◆ Task objective: From the entries, return every line where the string "option" shows up.

◆ The data:
(* ===== verification/Router.v ===== *)
(** * The router ([sr_router.c])

    The handlers of a received frame, function by function.  A packet is passed
    as its buffer and its length; a function that writes into the packet it was
    lent returns the packet as it leaves it.  Buffers allocated by [malloc] and
    then wholly overwritten start as zeros. *)

From S2P Require Export Utils Send Rt ArpCache.

(** ** Lookups *)

Definition sr_is_router_ip (ip : Z) : R bool :=
  l ← gets if_list;
  mret (existsb (λ i, if_ip i =? ip) l).

Fixpoint find_mac (l : list sr_if) (mac : buf) : option (option sr_if) :=
  match l with
  | [] => Some None
  | i :: l' =>
      same ← memcmp_eq ETHER_ADDR_LEN (if_addr i) mac;
      if same : bool then Some (Some i) else find_mac l' mac
  end.

Definition sr_find_iface_by_mac (mac : buf) : R (option sr_if) :=
  l ← gets if_list;
  lift OutOfBounds (find_mac l mac).

(** [eth_hdr] is the start of [packet]. *)
Definition sr_find_icmp_source_iface (packet : buf) (ip_src : Z) : R (option sr_if) :=
  shost ← rdb 0 ether_shost packet;
  iface ← sr_find_iface_by_mac shost;
  match iface with
  | Some i => mret (Some i)
  | None =>
      dhost ← rdb 0 ether_dhost packet;
      iface ← sr_find_iface_by_mac dhost;
      match iface with
      | Some i => mret (Some i)
      | None =>
          route ← sr_find_lpm_route ip_src;
          match route with
          | None => mret None
          | Some route => sr_get_interface (rt_interface route)
          end
      end
  end.

(** ** Validation

    The checksum field is cleared for the computation and then written back. *)
Definition sr_valid_ip_packet (packet : buf) (len : Z) : R (bool * buf) :=
  if len <? Z.of_nat (eth_size + ip_size) then mret (false, packet)
  else
    hl ← rd_ip_hl eth_size packet;
    let ip_header_len := hl * 4 in
    v ← rd_ip_v eth_size packet;
    tot ← rd eth_size ip_len packet;
    if negb (v =? 4) || (ip_header_len <? Z.of_nat ip_size)
       || (len <? Z.of_nat eth_size + ip_header_len)
       || (ntohs tot <? ip_header_len)
       || (len <? Z.of_nat eth_size + ntohs tot)
    then mret (false, packet)
    else
      received_sum ← rd eth_size ip_sum packet;
      packet ← wr eth_size ip_sum 0 packet;
      computed_sum ← cksum packet eth_size ip_header_len;
      packet ← wr eth_size ip_sum received_sum packet;
      mret (received_sum =? computed_sum, packet).

(** ** ARP *)

Definition broadcast : buf := replicate ETHER_ADDR_LEN 0xff.

(** [arp_hdr] is at offset [eth_size] of [packet]. *)
Definition sr_send_arp_reply (packet : buf) (interface : cstr) : R unit :=
  let len := Z.of_nat (eth_size + arp_size) in
  ok ← malloc AllocArpReply;
  out_iface ← sr_get_interface interface;
  match ok : bool, out_iface with
  | true, Some out =>
      let reply := replicate (eth_size + arp_size) 0 in
      sha ← rdb eth_size ar_sha packet;
      reply ← wrb 0 ether_dhost sha reply;
      reply ← wrb 0 ether_shost (if_addr out) reply;
      reply ← wr 0 ether_type (htons ethertype_arp) reply;
      reply ← wr eth_size ar_hrd (htons arp_hrd_ethernet) reply;
      reply ← wr eth_size ar_pro (htons ethertype_ip) reply;
      reply ← wr eth_size ar_hln (Z.of_nat ETHER_ADDR_LEN) reply;
      reply ← wr eth_size ar_pln 4 reply;
      reply ← wr eth_size ar_op (htons arp_op_reply) reply;
      reply ← wrb eth_size ar_sha (if_addr out) reply;
      reply ← wr eth_size ar_sip (if_ip out) reply;
      reply ← wrb eth_size ar_tha sha reply;
      sip ← rd eth_size ar_sip packet;
      reply ← wr eth_size ar_tip sip reply;
      sr_send_packet reply len interface;;
      mret tt
  | _, _ => mret tt
  end.

Definition sr_send_arp_request (ip : Z) (iface : cstr) : R unit :=
  let len := Z.of_nat (eth_size + arp_size) in
  ok ← malloc AllocArpRequest;
  out_iface ← sr_get_interface iface;
  match ok : bool, out_iface with
  | true, Some out =>
      let request := replicate (eth_size + arp_size) 0 in
      request ← wrb 0 ether_dhost broadcast request;
      request ← wrb 0 ether_shost (if_addr out) request;
      request ← wr 0 ether_type (htons ethertype_arp) request;
      request ← wr eth_size ar_hrd (htons arp_hrd_ethernet) request;
      request ← wr eth_size ar_pro (htons ethertype_ip) request;
      request ← wr eth_size ar_hln (Z.of_nat ETHER_ADDR_LEN) request;
      request ← wr eth_size ar_pln 4 request;
      request ← wr eth_size ar_op (htons arp_op_request) request;
      request ← wrb eth_size ar_sha (if_addr out) request;
      request ← wr eth_size ar_sip (if_ip out) request;
      request ← wrb eth_size ar_tha (replicate ETHER_ADDR_LEN 0) request;
      request ← wr eth_size ar_tip ip request;
      sr_send_packet request len iface;;
      mret tt
  | _, _ => mret tt
  end.

(** The body of the loop over the packets of a request that was answered. *)
Definition send_queued (sha : buf) (queued_pkt : sr_packet) : R unit :=
  out_iface ← sr_get_interface (pkt_iface queued_pkt);
  match out_iface with
  | None => mret tt
  | Some out =>
      b ← wrb 0 ether_dhost sha (pkt_buf queued_pkt);
      b ← wrb 0 ether_shost (if_addr out) b;
      sr_send_packet b (pkt_len queued_pkt) (pkt_iface queued_pkt);;
      mret tt
  end.

Definition sr_cache_arp_mapping (packet : buf) : R unit :=
  sha ← rdb eth_size ar_sha packet;
  sip ← rd eth_size ar_sip packet;
  req ← sr_arpcache_insert sha sip;
  match req with
  | None => mret tt
  | Some req =>
      for_each (req_packets req) (send_queued sha);;
      sr_arpreq_destroy (Some (req_addr req))
  end.

Definition sr_handle_arp (packet : buf) (len : Z) (interface : cstr) : R unit :=
  if len <? Z.of_nat (eth_size + arp_size) then mret tt
  else
    recv_iface ← sr_get_interface interface;
    sip ← rd eth_size ar_sip packet;
    match recv_iface with
    | None => mret tt
    | Some recv =>
        if sip =? 0 then mret tt
        else
          op ← rd eth_size ar_op packet;
          tip ← rd eth_size ar_tip packet;
          if ntohs op =? arp_op_request then
            sr_cache_arp_mapping packet;;
            if tip =? if_ip recv then sr_send_arp_reply packet interface else mret tt
          else if ntohs op =? arp_op_reply then
            mine ← sr_is_router_ip tip;
            if negb mine then mret tt else sr_cache_arp_mapping packet
          else mret tt
    end.

(** ** Sending an IP packet towards its destination *)

(** An access through a pointer to a queued request. *)
Definition write_req (a : nat) (f : sr_arpreq → sr_arpreq) : R unit :=
  deref_req a;; modify_cache (update_req a f).

Definition set_req_sent (t : Z) (r : sr_arpreq) : sr_arpreq :=
  mk_req (req_addr r) (req_ip r) t (req_times_sent r) (req_packets r).

Definition incr_times_sent (r : sr_arpreq) : sr_arpreq :=
  mk_req (req_addr r) (req_ip r) (req_sent r) (u32 (req_times_sent r + 1)) (req_packets r).

(** What is done with the request the packet was queued on, after the cache's
    lock was released. *)
Definition ask_next_hop (req : nat) (iface : cstr) : R unit :=
  r ← deref_req req;
  if req_times_sent r =? 0 then
    sr_send_arp_request (req_ip r) iface;;
    e ← ask;
    write_req req (set_req_sent (now e));;
    write_req req incr_times_sent
  else mret tt.

Definition sr_send_routed_ip_packet (packet : buf) (len : Z) : R unit :=
  dst ← rd eth_size ip_dst packet;
  route ← sr_find_lpm_route dst;
  match route with
  | None => mret tt
  | Some route =>
      out_iface ← sr_get_interface (rt_interface route);
      match out_iface with
      | None => mret tt
      | Some out =>
          ok ← malloc AllocForward;
          if negb ok then mret tt
          else
            fwd ← lift OutOfBounds
              (memcpy 0 (replicate (Z.to_nat len) 0) 0 packet (Z.to_nat len));
            fwd ← wrb 0 ether_shost (if_addr out) fwd;
            dst ← rd eth_size ip_dst packet;
            let next_hop_ip := if negb (rt_gw route =? 0) then rt_gw route else dst in
            entry ← sr_arpcache_lookup next_hop_ip;
            match entry with
            | Some entry =>
                fwd ← wrb 0 ether_dhost (ent_mac entry) fwd;
                fwd ← wrb 0 ether_shost (if_addr out) fwd;
                sr_send_packet fwd len (if_name out);;
                mret tt
            | None =>
                req ← sr_arpcache_queuereq next_hop_ip (Some fwd) len (Some (if_name out));
                ask_next_hop req (if_name out)
            end
      end
  end.

(** ** ICMP *)

Definition sr_send_icmp_echo_reply (packet : buf) (len : Z) (interface : cstr) : R unit :=
  ok ← malloc AllocEchoReply;
  out_iface ← sr_get_interface interface;
  match ok : bool, out_iface with
  | true, Some out =>
      reply ← lift OutOfBounds
        (memcpy 0 (replicate (Z.to_nat len) 0) 0 packet (Z.to_nat len));
      hl ← rd_ip_hl eth_size reply;
      let ip_header_len := hl * 4 in
      let icmp := (eth_size + Z.to_nat ip_header_len)%nat in
      tot ← rd eth_size ip_len reply;
      let icmp_len := ntohs tot - ip_header_len in
      shost ← rdb 0 ether_shost packet;
      reply ← wrb 0 ether_dhost shost reply;
      reply ← wrb 0 ether_shost (if_addr out) reply;
      old_src ← rd eth_size ip_src reply;
      dst ← rd eth_size ip_dst reply;
      reply ← wr eth_size ip_src dst reply;
      reply ← wr eth_size ip_dst old_src reply;
      reply ← wr eth_size ip_ttl INIT_TTL reply;
      reply ← wr eth_size ip_sum 0 reply;
      c ← cksum reply eth_size ip_header_len;
      reply ← wr eth_size ip_sum c reply;
      reply ← wr icmp icmp_type 0 reply;
      reply ← wr icmp icmp_code 0 reply;
      reply ← wr icmp icmp_sum 0 reply;
      c ← cksum reply icmp icmp_len;
      reply ← wr icmp icmp_sum c reply;
      sr_send_packet reply len interface;;
      mret tt
  | _, _ => mret tt
  end.

(** The Ethernet and IP headers of an error, and its ICMP message with the start
    of the packet it is about. *)
Definition fill_icmp_ip (packet : buf) (out : sr_if) (old_src : Z) (reply : buf) : R buf :=
  shost ← rdb 0 ether_shost packet;
  reply ← wrb 0 ether_dhost shost reply;
  reply ← wrb 0 ether_shost (if_addr out) reply;
  reply ← wr 0 ether_type (htons ethertype_ip) reply;
  reply ← wr_ip_v eth_size 4 reply;
  reply ← wr_ip_hl eth_size (Z.of_nat ip_size / 4) reply;
  reply ← wr eth_size ip_tos 0 reply;
  reply ← wr eth_size ip_len (htons (Z.of_nat (ip_size + icmp_t11_size))) reply;
  reply ← wr eth_size ip_id 0 reply;
  reply ← wr eth_size ip_off 0 reply;
  reply ← wr eth_size ip_ttl INIT_TTL reply;
  reply ← wr eth_size ip_p ip_protocol_icmp reply;
  reply ← wr eth_size ip_src (if_ip out) reply;
  reply ← wr eth_size ip_dst old_src reply;
  reply ← wr eth_size ip_sum 0 reply;
  c ← cksum reply eth_size (Z.of_nat ip_size);
  wr eth_size ip_sum c reply.

Definition fill_icmp_data (packet : buf) (old_ip_len type code : Z) (reply : buf) : R buf :=
  let icmp := (eth_size + ip_size)%nat in
  reply ← wr icmp icmp_type type reply;
  reply ← wr icmp icmp_code code reply;
  reply ← wr icmp icmp_unused 0 reply;
  let icmp_data_len := Z.min old_ip_len (Z.of_nat ICMP_DATA_SIZE) in
  reply ← lift OutOfBounds
    (memcpy (icmp + f_off icmp_data) reply eth_size packet (Z.to_nat icmp_data_len));
  reply ← wr icmp icmp_sum 0 reply;
  c ← cksum reply icmp (Z.of_nat icmp_t11_size);
  wr icmp icmp_sum c reply.

Definition sr_send_icmp_error (packet : buf) (len : Z) (type code : Z) : R buf :=
  '(valid, packet) ← sr_valid_ip_packet packet len;
  if negb valid then mret packet
  else
    tot ← rd eth_size ip_len packet;
    let old_ip_len := ntohs tot in
    old_src ← rd eth_size ip_src packet;
    out_iface ← sr_find_icmp_source_iface packet old_src;
    match out_iface with
    | None => mret packet
    | Some out =>
        let reply_len := (eth_size + ip_size + icmp_t11_size)%nat in
        ok ← malloc AllocIcmpError;
        if negb ok then mret packet
        else
          let reply := replicate reply_len 0 in
          reply ← fill_icmp_ip packet out old_src reply;
          reply ← fill_icmp_data packet old_ip_len type code reply;
          sr_send_routed_ip_packet reply (Z.of_nat reply_len);;
          mret packet
    end.

(** ** IP *)

Definition sr_forward_ip_packet (packet : buf) (len : Z) : R buf :=
  dst ← rd eth_size ip_dst packet;
  route ← sr_find_lpm_route dst;
  match route with
  | None => sr_send_icmp_error packet len 3 0
  | Some _ => sr_send_routed_ip_packet packet len;; mret packet
  end.

(** The branch of [sr_handle_ip] for a packet to the router itself. *)
Definition handle_ip_local (packet : buf) (len : Z) (interface : cstr) (ip_header_len : Z)
    : R buf :=
  p ← rd eth_size ip_p packet;
  tot ← rd eth_size ip_len packet;
  if (p =? ip_protocol_icmp) && (ip_header_len + Z.of_nat icmp_t08_size <=? ntohs tot) then
    let icmp := (eth_size + Z.to_nat ip_header_len)%nat in
    let icmp_len := ntohs tot - ip_header_len in
    received_sum ← rd icmp icmp_sum packet;
    packet ← wr icmp icmp_sum 0 packet;
    type ← rd icmp icmp_type packet;
    echo ← (if type =? 8 then c ← cksum packet icmp icmp_len; mret (received_sum =? c)
            else mret false);
    packet ← wr icmp icmp_sum received_sum packet;
    if echo : bool then sr_send_icmp_echo_reply packet len interface;; mret packet
    else mret packet
  else if (p =? ip_protocol_tcp) || (p =? ip_protocol_udp) then
    sr_send_icmp_error packet len 3 3
  else mret packet.

Definition sr_handle_ip (packet : buf) (len : Z) (interface : cstr) : R buf :=
  '(valid, packet) ← sr_valid_ip_packet packet len;
  if negb valid then mret packet
  else
    hl ← rd_ip_hl eth_size packet;
    let ip_header_len := hl * 4 in
    dst ← rd eth_size ip_dst packet;
    mine ← sr_is_router_ip dst;
    if mine : bool then handle_ip_local packet len interface ip_header_len
    else
      ttl ← rd eth_size ip_ttl packet;
      if ttl <=? 1 then sr_send_icmp_error packet len 11 0
      else
        packet ← wr eth_size ip_ttl (u8 (ttl - 1)) packet;
        packet ← wr eth_size ip_sum 0 packet;
        c ← cksum packet eth_size ip_header_len;
        packet ← wr eth_size ip_sum c packet;
        sr_forward_ip_packet packet len.

(** ** The entry point

    Returns the lent buffer as the handlers leave it. *)
Definition sr_handlepacket (packet : buf) (len : Z) (interface : cstr) : R buf :=
  if len <? Z.of_nat eth_size then mret packet
  else
    t ← ethertype packet;
    if t =? ethertype_arp then sr_handle_arp packet len interface;; mret packet
    else if t =? ethertype_ip then sr_handle_ip packet len interface
    else mret packet.

Definition sr_init : R unit := sr_arpcache_init.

◆ Expected output:
Fixpoint find_mac (l : list sr_if) (mac : buf) : option (option sr_if) :=
Definition sr_find_iface_by_mac (mac : buf) : R (option sr_if) :=
Definition sr_find_icmp_source_iface (packet : buf) (ip_src : Z) : R (option sr_if) :=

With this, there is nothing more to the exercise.